Self/less Blu-ray review

It doesn’t look like it, but Damian Hale is closer to death than he ever has been, having been diagnosed with terminal cancer. He is a leading businessman, tycoon and billionaire, having built an empire that has given him access to the city’s best views and the world’s best connections.


Hale (Ben Kingsley, in one of four big screen appearances this year; the others include Robert Zemeckis’ THE WALK and LIFE, in which he plays Hollywood mogul Jack L. Warner) is worried about dying—so much so that he has looked into a procedure called “shedding.” With “shedding,” his consciousness would be transferred into the body of a man much younger and healthier. It’s a privileged procedure that fewer than a dozen people have been granted. After collapsing in the office, Hale decides to confirm with Professor Albright (Matthew Goode, Morten Tyldum’s THE IMITATION GAME) that he will participate.


Albright initiates the process, putting Hale into the body of a man in his 30s who looks remarkably like Ryan Reynolds, which, if you’re going to start fresh with a new body, isn’t a bad deal. Hale (now, yes, Reynolds, who also appeared in MISSISSIPPI GRIND and WOMAN IN GOLD this year) relocates to New Orleans, where he begins having hallucinations. This leads him to St. Louis, where he learns more about the body he’s in and discovers that there are more drastic side effects to “shedding” than just nausea and headaches.
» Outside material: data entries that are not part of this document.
(** * Knapsack solver by genetic search: a shallow embedding of [app.py]

    The development follows the Flask application of the repository
    (revision [app_20241113232712.py]): the candidate class [Individual],
    the population initializer, tournament selection, single-point
    crossover, in-place mutation, the generation transition and the
    request handler [solve_knapsack].

    Python objects are references into an object store, because the
    program shares [Individual] objects between the old population, the
    next population and the best-so-far reference, and [mutate] writes
    through these references.  The [random] module is a tape of raw draws
    read through a cursor. *)

From Stdlib Require Import ZArith QArith Lia String DecimalString.
From stdpp Require Import base tactics option list sorting.

Local Open Scope Z_scope.

(** ** Data model *)

(** [@dataclass class Item]: name, weight, value. *)
Record Item := mkItem { name : string; weight : Z; value : Z }.

(** [class Individual]: the three attributes set by [__init__].  The
    class defines [__hash__] and no [__eq__], so two individuals are
    equal only when they are the same object. *)
Record Individual := mkIndividual {
  bits : list Z;
  items : list Item;
  max_weight : Z
}.

Definition sumZ (l : list Z) : Z := foldr Z.add 0 l.

(** [sum(bit * item.value for item, bit in zip(self.items, self.bits))] *)
Definition total_value (ind : Individual) : Z :=
  sumZ (map (fun '(item, bit) => bit * value item) (zip (items ind) (bits ind))).

(** [Individual.get_total_weight] *)
Definition get_total_weight (ind : Individual) : Z :=
  sumZ (map (fun '(item, bit) => bit * weight item) (zip (items ind) (bits ind))).

(** [Individual.fitness] *)
Definition fitness (ind : Individual) : Z :=
  let total_value := total_value ind in
  let total_weight := get_total_weight ind in
  if total_weight <=? max_weight ind then total_value
  else - Z.abs (total_weight - max_weight ind).

(** [Individual.get_selected_items]: one dictionary with the keys name,
    weight and value per item whose bit is 1; the dictionary is read as
    an [Item]. *)
Definition get_selected_items (ind : Individual) : list Item :=
  map fst (filter (fun p => snd p = 1) (zip (items ind) (bits ind))).

Definition is_bit (b : Z) : Prop := b = 0 \/ b = 1.

Definition nonneg_item (it : Item) : Prop := 0 <= weight it /\ 0 <= value it.

(** ** The process: object store and random source *)

(** A reference to an [Individual] object is its index in the store. *)
Abbreviation ref := nat.

(** [tape] holds the raw draws the process-wide generator of the
    [random] module delivers, [pos] counts the draws already consumed.
    [hsalt] fixes the order in which a [set] of individuals is iterated:
    it depends on the string hashes of the process, not on [random]. *)
Record World := mkWorld {
  heap : list Individual;
  tape : nat -> N;
  pos : nat;
  hsalt : nat -> N
}.

(** The exceptions the program can meet.  The one of [random.randint]
    carries the three numbers its message prints. *)
Inductive exn :=
| ValueError_empty_range (istart istop width : Z)   (* random.randint(a, b) with b < a *)
| ValueError_sample          (* random.sample larger than the population *)
| ValueError_max_empty       (* max() of an empty sequence without default *)
| AttributeError_NoneType.   (* None.fitness() *)

Inductive Outcome (A : Type) :=
| Ok (a : A) (w : World)
| Raise (e : exn) (w : World)
| OutOfFuel.
Arguments Ok {A} a w.
Arguments Raise {A} e w.
Arguments OutOfFuel {A}.

(** Computations of the program: state passing with exceptions. *)
Definition M (A : Type) : Type := World -> Outcome A.

Definition ret {A} (a : A) : M A := fun w => Ok a w.

Definition bind {A B} (m : M A) (k : A -> M B) : M B :=
  fun w => match m w with
           | Ok a w' => k a w'
           | Raise e w' => Raise e w'
           | OutOfFuel => OutOfFuel
           end.

Definition raise {A} (e : exn) : M A := fun w => Raise e w.

Definition out_of_fuel {A} : M A := fun _ => OutOfFuel.

Notation "'do' x <- m ; k" := (bind m (fun x => k))
  (at level 10, x name, m at level 100, k at level 200).
Notation "'run' m ; k" := (bind m (fun _ => k))
  (at level 10, m at level 100, k at level 200).

(** [for x in l: body(x)] *)
Fixpoint for_each {A} (l : list A) (body : A -> M unit) : M unit :=
  match l with
  | [] => ret tt
  | x :: l' => run body x; for_each l' body
  end.

(** [[f() for _ in range(n)]] *)
Fixpoint replicateM {A} (n : nat) (m : M A) : M (list A) :=
  match n with
  | O => ret []
  | S n' => do x <- m; do xs <- replicateM n' m; ret (x :: xs)
  end.

(** *** Object store *)

Definition default_individual : Individual := mkIndividual [] [] 0.

Definition deref (h : list Individual) (r : ref) : Individual :=
  nth r h default_individual.

(** [Individual(bits, items, max_weight)]: a new object. *)
Definition new_Individual (bs : list Z) (its : list Item) (mw : Z) : M ref :=
  fun w => Ok (length (heap w))
              (mkWorld (heap w ++ [mkIndividual bs its mw]) (tape w) (pos w) (hsalt w)).

Definition get (r : ref) : M Individual :=
  fun w => Ok (deref (heap w) r) w.

(** [individual.bits[i] = v] *)
Definition set_bit (r : ref) (i : nat) (v : Z) : M unit :=
  fun w =>
    let ind := deref (heap w) r in
    Ok tt (mkWorld (<[r := mkIndividual (<[i := v]> (bits ind)) (items ind) (max_weight ind)]> (heap w))
                   (tape w) (pos w) (hsalt w)).

(** *** The [random] module *)

Definition draw : M N :=
  fun w => Ok (tape w (pos w)) (mkWorld (heap w) (tape w) (S (pos w)) (hsalt w)).

(** An index below [n], [n > 0]. *)
Definition randbelow (n : nat) : M nat :=
  do raw <- draw; ret (N.to_nat (raw mod N.of_nat n)%N).

(** [random.choice([0, 1])] *)
Definition random_choice01 : M Z :=
  do j <- randbelow 2; ret (nth j [0; 1] 0).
SELF/LESS has an enticing premise and poses questions like, Would we want to live longer if it was only partly us?, and, Is there good that could come out of such a procedure? But it never seems to want to develop them, instead opting to turn the movie into a conspiracy flick, complete with chases scenes and men in black. What also gets in the way is the collection of subplots that don’t add anything terribly compelling to the characters and link both versions of Hale in eye-rolling ways.
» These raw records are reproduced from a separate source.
(** ** Construction *)

(** The keyword arguments of [__init__] and [from_pretrained_model] that the
    methods read. *)
Record Options : Type := {
  opt_neptune_run : option NeptuneRun;
  opt_multi_gpu : bool;
  opt_is_fp16 : bool;
  opt_warmup_steps : Z;
  opt_grad_accumulation_steps : Z;
  opt_logging_steps : Z
}.

(** Their defaults in both signatures. *)
Definition default_options : Options :=
  {| opt_neptune_run := None; opt_multi_gpu := true; opt_is_fp16 := true;
     opt_warmup_steps := 0; opt_grad_accumulation_steps := 1;
     opt_logging_steps := 100 |}.

Definition init (data : DataBunch Batch) (metrics : list Metric)
    (o : Options) : Learner Batch :=
  {| data := data;
     metrics := metrics;
     multi_gpu := opt_multi_gpu o;
     is_fp16 := opt_is_fp16 o;
     warmup_steps := opt_warmup_steps o;
     grad_accumulation_steps := opt_grad_accumulation_steps o;
     n_gpu := if opt_multi_gpu o then cuda_device_count else 0;
     logging_steps := opt_logging_steps o;
     max_steps := -1;
     model_type := data_model_type data;
     scaler := if opt_is_fp16 o then Some MkGradScaler else None;
     neptune_run := opt_neptune_run o |}.

Definition with_is_fp16 (o : Options) (b : bool) : Options :=
  {| opt_neptune_run := opt_neptune_run o; opt_multi_gpu := opt_multi_gpu o;
     opt_is_fp16 := b; opt_warmup_steps := opt_warmup_steps o;
     opt_grad_accumulation_steps := opt_grad_accumulation_steps o;
     opt_logging_steps := opt_logging_steps o |}.

(** The result: the learner and the world its model starts in, or the raise,
    and the calls made on the logger. *)
Definition from_pretrained_model (dataBunch : DataBunch Batch)
    (pretrained_path : string) (metrics : list Metric) (o : Options)
    : Outcome (Learner Batch * World Store) * list Event :=
  let '(is_fp16, evs) :=
    if opt_is_fp16 o && negb IS_AMP_AVAILABLE
    then (false, [LoggerDebug "Apex not installed. switching off FP16 training"])
    else (opt_is_fp16 o, []) in
  let model_type := data_model_type dataBunch in
  match MODEL_CLASSES !! model_type with
  | None => (Raises KeyError, evs)
  | Some (config_class, model_class) =>
      match load_pretrained config_class model_class pretrained_path with
      | Raises err => (Raises err, evs)
      | Returns model =>
          (Returns (init dataBunch metrics (with_is_fp16 o is_fp16),
                    {| model_wrapped := false; model_training := false;
                       self_epochs := None; store := model |}),
           evs)
      end
  end.

End LearnerLM.

(** ** Reading a run

    What the statements below say about the outcome of a method and about the
    list of calls it made. *)
Section Reading.

Context {F T Batch Store : Type}.
Context {float_ops : FloatOps F T}.
Context {torch_ops : TorchOps F T Batch Store}.

(** [Q] holds of what [c] does from [w]. *)
Definition sat {A} (c : @M F T Store A) (w : World Store)
    (Q : Outcome A -> World Store -> list (@Event F T) -> Prop) : Prop :=
  match c w with
  | (o, w', evs) => Q o w' evs
  end.
Lemma replace_crlf_shrinks s :
  has_crlf s = true -> (length (replace_crlf s) < length s)%nat.
Proof.
  unfold has_crlf.
  induction s as [| a | a b l IHl IHbl] using list_pair_ind;
    try discriminate.
  change (has_pair (N.eqb CR) (N.eqb LF) (a :: b :: l))
    with ((CR =? a)%N && (LF =? b)%N || has_pair (N.eqb CR) (N.eqb LF) (b :: l)).
  change (replace_crlf (a :: b :: l))
    with (if ((a =? CR)%N && (b =? LF)%N) then LF :: replace_crlf l
          else a :: replace_crlf (b :: l)).
  rewrite (N.eqb_sym CR a), (N.eqb_sym LF b).
  destruct ((a =? CR)%N && (b =? LF)%N); simpl orb; intros H.
  - pose proof (replace_crlf_length l). simpl. lia.
  - specialize (IHbl H). simpl in *. lia.
Qed.

Lemma replace_crlf_In c s : In c (replace_crlf s) -> In c s.
Proof.
  induction s as [| a | a b l IHl IHbl] using list_pair_ind; auto.
  change (replace_crlf (a :: b :: l))
    with (if ((a =? CR)%N && (b =? LF)%N) then LF :: replace_crlf l
          else a :: replace_crlf (b :: l)).
  destruct ((a =? CR)%N && (b =? LF)%N) eqn:E.
  - apply andb_true_iff in E. destruct E as [_ E]. apply N.eqb_eq in E.
    intros [H|H]; [subst; simpl; auto | right; right; auto].
  - intros [H|H]; [left; auto | right; auto].
Qed.

Lemma is_blank_LF : is_blank LF = false.
Proof. reflexivity. Qed.

Lemma has_pair_cons2 p q c d t :
  has_pair p q (c :: d :: t) = p c && q d || has_pair p q (d :: t).
Proof. reflexivity. Qed.

Lemma blanks_then_lf_pair c t :
  is_blank c = true -> blanks_then_lf t = true ->
  has_blank_lf (c :: t) = true.
Proof.
  unfold has_blank_lf. revert c.
  induction t as [|d t' IH]; intros c Hc; [discriminate|].
  rewrite has_pair_cons2. simpl blanks_then_lf.
  destruct (is_blank d) eqn:Ed; intros H.
  - rewrite (IH d Ed H). apply orb_true_r.
  - rewrite Hc, (N.eqb_sym LF d), H. reflexivity.
Qed.

Lemma replace_blanks_lf_fixed s :
  has_blank_lf s = false -> replace_blanks_lf s = s.
Proof.
  induction s as [|c t IH]; simpl; auto.
  intros H.
  assert (Ht : has_blank_lf t = false).
  { change (c :: t) with ([c] ++ t) in H.
    now apply has_pair_app in H. }
  destruct (is_blank c && blanks_then_lf t) eqn:E.
  - apply andb_true_iff in E. destruct E as [E1 E2].
    rewrite (blanks_then_lf_pair c t E1 E2) in H. discriminate.
  - f_equal. now apply IH.
Qed.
SELF/LESS is directed by Tarsem Singh, whose credits include 2000’s THE CELL and 2006’s THE FALL. Even when his movies lack depth (see: 2011’s THE IMMORTALS, 2012’s MIRROR MIRROR), they at least offer a wealth of imaginative visuals. SELF/LESS has none of that, making this effort both the laziest and ugliest in his filmography so far, an utter disappointment and one of the more empty sci-fi movies in recent years.


SELF/LESS puts on a mask that it has smart ideas but quickly reveals itself as shallow. Any of the questions posed in the first act are soon forgotten once the second Hale picks up his share of screen time. At this point, the audience is practically begged to ask, How can we change bodies with someone in another theatre?
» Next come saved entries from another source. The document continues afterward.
Lemma in_violations items (e : error_item) :
  In e (fst (str_field "manufacturer_name" (Some 1%nat) (Some 255%nat) items))
  \/ In e (fst (optional_str_field "description" items))
  \/ In e (fst (int_field "horse_power" items))
  \/ In e (fst (str_field "model_name" (Some 1%nat) (Some 255%nat) items))
  \/ In e (fst (int_field "model_year" items))
  \/ In e (fst (float_field "purchase_price" items))
  \/ In e (fst (str_field "fuel_type" None (Some 50%nat) items)) ->
  In e (violations (JDict items)).
Proof. unfold violations. rewrite !in_app_iff. tauto. Qed.

(** X14.  [manufacturer_name] and [model_name] are strings of 1 to 255
    characters: an accepted payload has such strings there, and a payload
    where one of them is empty, or longer than 255 characters, is
    rejected with the violation in the list. *)
Theorem names_have_1_to_255_characters :
  (forall items vehicle,
      validate (JDict items) = inr vehicle ->
      (dict_get "manufacturer_name" items
       = Some (JStr (VehicleCreate.manufacturer_name vehicle))
       /\ (1 <= String.length (VehicleCreate.manufacturer_name vehicle)
           <= 255)%nat)
      /\ (dict_get "model_name" items
          = Some (JStr (VehicleCreate.model_name vehicle))
          /\ (1 <= String.length (VehicleCreate.model_name vehicle)
              <= 255)%nat))
  /\ (forall items name s,
         In name ["manufacturer_name"; "model_name"] ->
         dict_get name items = Some (JStr s) ->
         (String.length s < 1 ->
          exists errors,
            validate (JDict items) = inl errors
            /\ In (ErrorItem "string_too_short" [Key "body"; Key name])
                  errors)%nat
         /\ (255 < String.length s ->
             exists errors,
               validate (JDict items) = inl errors
               /\ In (ErrorItem "string_too_long" [Key "body"; Key name])
                     errors)%nat).
Proof.
  split.
  - intros items vehicle Hvalid.
    destruct (validate_values items vehicle Hvalid)
      as [H1 [_ [_ [H4 _]]]].
    apply str_field_value in H1. apply str_field_value in H4.
    cbn in H1, H4. split; split; try tauto; lia.
  - intros items name s Hname Hget.
    assert (Hfield :
              forall kind,
                fst (str_field name (Some 1%nat) (Some 255%nat) items)
                = [ErrorItem kind [Key "body"; Key name]] ->
                exists errors,
                  validate (JDict items) = inl errors
                  /\ In (ErrorItem kind [Key "body"; Key name]) errors).
    { intros kind Hfst. apply violation_reported, in_violations.
      destruct Hname as [<-|[<-|[]]]; rewrite Hfst; cbn; tauto. }
    split; intro Hlen; apply Hfield; unfold str_field; rewrite Hget.
    + destruct (Nat.ltb_spec (String.length s) 1); [reflexivity | lia].
    + destruct (Nat.ltb_spec (String.length s) 1); [lia|].
      destruct (Nat.ltb_spec 255 (String.length s)); [reflexivity | lia].
Qed.

(** X15.  The six fields without a default are required: a payload that
    lacks one of them is rejected with a [missing] violation for that
    field.  [description] is optional: an accepted payload without it, or
    with [null] there, gives a model without description, and one with a
    string gives that string. *)
Theorem required_fields_and_optional_description :
  (forall items name,
      In name required_fields ->
      dict_get name items = None ->
      exists errors,
        validate (JDict items) = inl errors
        /\ In (ErrorItem "missing" [Key "body"; Key name]) errors)
  /\ (forall items vehicle,
         validate (JDict items) = inr vehicle ->
         match dict_get "description" items with
         | None | Some JNull => VehicleCreate.description vehicle = None
         | Some (JStr s) => VehicleCreate.description vehicle = Some s
         | Some _ => False
         end).
Proof.
  split.
  - intros items name Hname Hmissing.
    apply violation_reported, in_violations.
    unfold required_fields in Hname. unfold str_field, int_field, float_field.
    repeat (destruct Hname as [<-|Hname];
            [rewrite Hmissing; cbn; tauto|]).
    contradiction.
  - intros items vehicle Hvalid.
    destruct (validate_values items vehicle Hvalid) as [_ [H2 _]].
    unfold optional_str_field in H2.
    destruct (dict_get "description" items) as [[]|]; cbn in H2;
      congruence.
Qed.

End SchemaFields.

(* ===================================================================== *)
(** * More properties of the service *)
(* ===================================================================== *)

Section ServiceProperties.
Context `{Collaborators}.

Ltac unfold_service :=
  unfold handle, app, root, get_vehicle, create_vehicle, get_vehicle_by_vin,
    update_vehicle, delete_vehicle, database_probe, create_vehicle_block,
    try_except, get_db_connection, rollback_and_reraise, io_bind, io_ret,
    io_raise, driver_call, select_version, select_all, select_nextval, insert,
    select_by_vin, update_by_vin, delete_by_vin, execute, call_generate_vin,
    tx_bind, tx_ret, tx_raise.

Ltac each_plan faults :=
  destruct faults as [|[?|] [|[?|] [|[?|] [|[?|] [|[?|] ?]]]]].

Lemma invalid_body_cases (faults : fault_plan) (d : database)
    (req : request) (payload : request_body) (errors : list error_item) :
  req = POST_vehicle payload \/ (exists vin, req = PUT_vehicle_vin vin payload) ->
  request_validation payload = inl errors ->
  handle faults d req = (validation_exception_handler errors, d).
Proof.
  intros [->|[vin ->]] Hinvalid; unfold handle, app; now rewrite Hinvalid.
Qed.


(** X12.  What comes out of [get_db_connection].  When [connect] fails,
    its error comes out, the block is not run and the store is untouched.
    Otherwise a sequence value that the block drew stays drawn; the
    exception of a failed block comes out as it is ([raise e]) when the
    rollback goes through, and the error of the rollback when it does
    not; the value of a completed block comes out when the commit goes
    through, and the error of the commit, or of the rollback after it,
    when it does not. *)
Theorem scoped_connection_outcome (A : Type) (block : Tx A) (w : world) :
  let out := get_db_connection block w in
  let ran := block (opened w) in
  let after := next_fault (conn_plan (snd ran)) in
  match fst (next_fault (plan w)) with
  | Some msg =>
      fst out = Raise (DatabaseError msg) /\ store (snd out) = store w
  | None =>
      vehicle_id_seq (store (snd out)) = conn_seq (snd ran)
      /\ match fst ran, fst after with
         | Raise e, None => fst out = Raise e
         | Raise e, Some msg => fst out = Raise (DatabaseError msg)
         | Ok a, None => fst out = Ok a
         | Ok a, Some msg =>
             match fst (next_fault (snd after)) with
             | None => fst out = Raise (DatabaseError msg)
             | Some msg' => fst out = Raise (DatabaseError msg')
             end
         end
  end.
Proof.
  cbv zeta.
  unfold get_db_connection, opened, rollback_and_reraise, io_bind, io_raise,
    driver_call.
  destruct (next_fault (plan w)) as [[msg|] rest]; cbn [fst snd plan store log].
  - split; reflexivity.
  - destruct (block _) as [[a|e] conn]; cbn [fst snd plan store log];
      destruct (next_fault (conn_plan conn)) as [[msg|] rest'];
      cbn [fst snd plan store log vehicle_id_seq];
      try (destruct (next_fault rest') as [[msg'|] rest''];
           cbn [fst snd plan store log vehicle_id_seq]);
      split; reflexivity.
Qed.

(** X1.  [GET /vehicle] never changes the store.  When connect, the
    query and commit go through it answers 200 with one entry per stored
    row, in the order of the table (the empty list for an empty table);
    otherwise it answers 500 with its fixed message. *)
Theorem list_answers_every_row (faults : fault_plan) (d : database) :
  let out := handle faults d GET_vehicle in
  snd out = d
  /\ fst out
     = if go_through 3 faults
       then Response 200 (Vehicles (map row_response (vehicles d)))
       else Response 500 (Detail "Failed to retrieve vehicles from database").
Proof.
  destruct d as [n rows]. cbv zeta. unfold_service.
  each_plan faults; cbn; split; reflexivity.
Qed.

(** X11.  The health check never changes the store.  It answers 200
    [healthy] exactly when connect, the probe and commit go through, and
    otherwise 503 with the message of a failed call in the detail. *)
Theorem health_check_status (faults : fault_plan) (d : database) :
  let out := handle faults d GET_root in
  snd out = d
  /\ if go_through 3 faults
     then fst out = Response 200 (Health "Vehicle Management API is running"
                                         "healthy" "connected")
     else exists msg,
            In (Some msg) faults
            /\ fst out
               = Response 503
                   (Detail (String.append "Database connection failed: " msg)).
Proof. apply root_cases. Qed.

(** X5.  [GET /vehicle/{vin}] never changes the store, and it answers
    200 only with a stored record whose identifier equals [vin] up to
    case, in the stored casing; every other answer is 500. *)
Theorem fetch_answers_a_stored_record (faults : fault_plan) (d : database)
    (vin : string) :
  let out := handle faults d (GET_vehicle_vin vin) in
  snd out = d
  /\ (fst out = Response 500 (Detail "Failed to retrieve vehicle")
      \/ exists r,
           In r (vehicles d)
           /\ lower (row_vin r) = lower vin
           /\ fst out = Response 200 (Vehicle (row_response r))
           /\ VehicleResponse.vin (row_response r) = row_vin r).
Proof.
  destruct (get_vehicle_by_vin_cases faults d vin) as [Hstore Hout].
  cbv zeta. split; [exact Hstore|].
  destruct Hout as [Hfail|[r [Hfirst Hok]]]; [now left|].
  right. exists r. apply fetchone_filter in Hfirst.
  destruct Hfirst as [Hin Hmatch]. apply matches_lower in Hmatch.
  repeat split; assumption.
Qed.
Video: 2.35:1 in 1080p with MPEG-4 AVC codec. Details are strong, colors are accurate and black levels are deep.

Audio: English DTS-HD Master Audio 5.1; English Dolby Digital 2.0. Subtitles in English, Spanish and French. Dialogue is clean and the sound effects provide a nice atmosphere to the movie.

Feature commentary with director Tarsem Singh: Singh offers a thorough commentary in which he reflects on the production, heaps praise on the cast and more.

Inside SELF/LESS (6:47): This featurette uses on-set footage and interviews to offer a brief look at the stars and look of the movie.

On the Run: The Action of SELF/LESS (6:46): This piece focuses specifically on the action sequences.

Shedding (2:27): Cast/crew and experts discuss the procedure that plays an important role in the movie.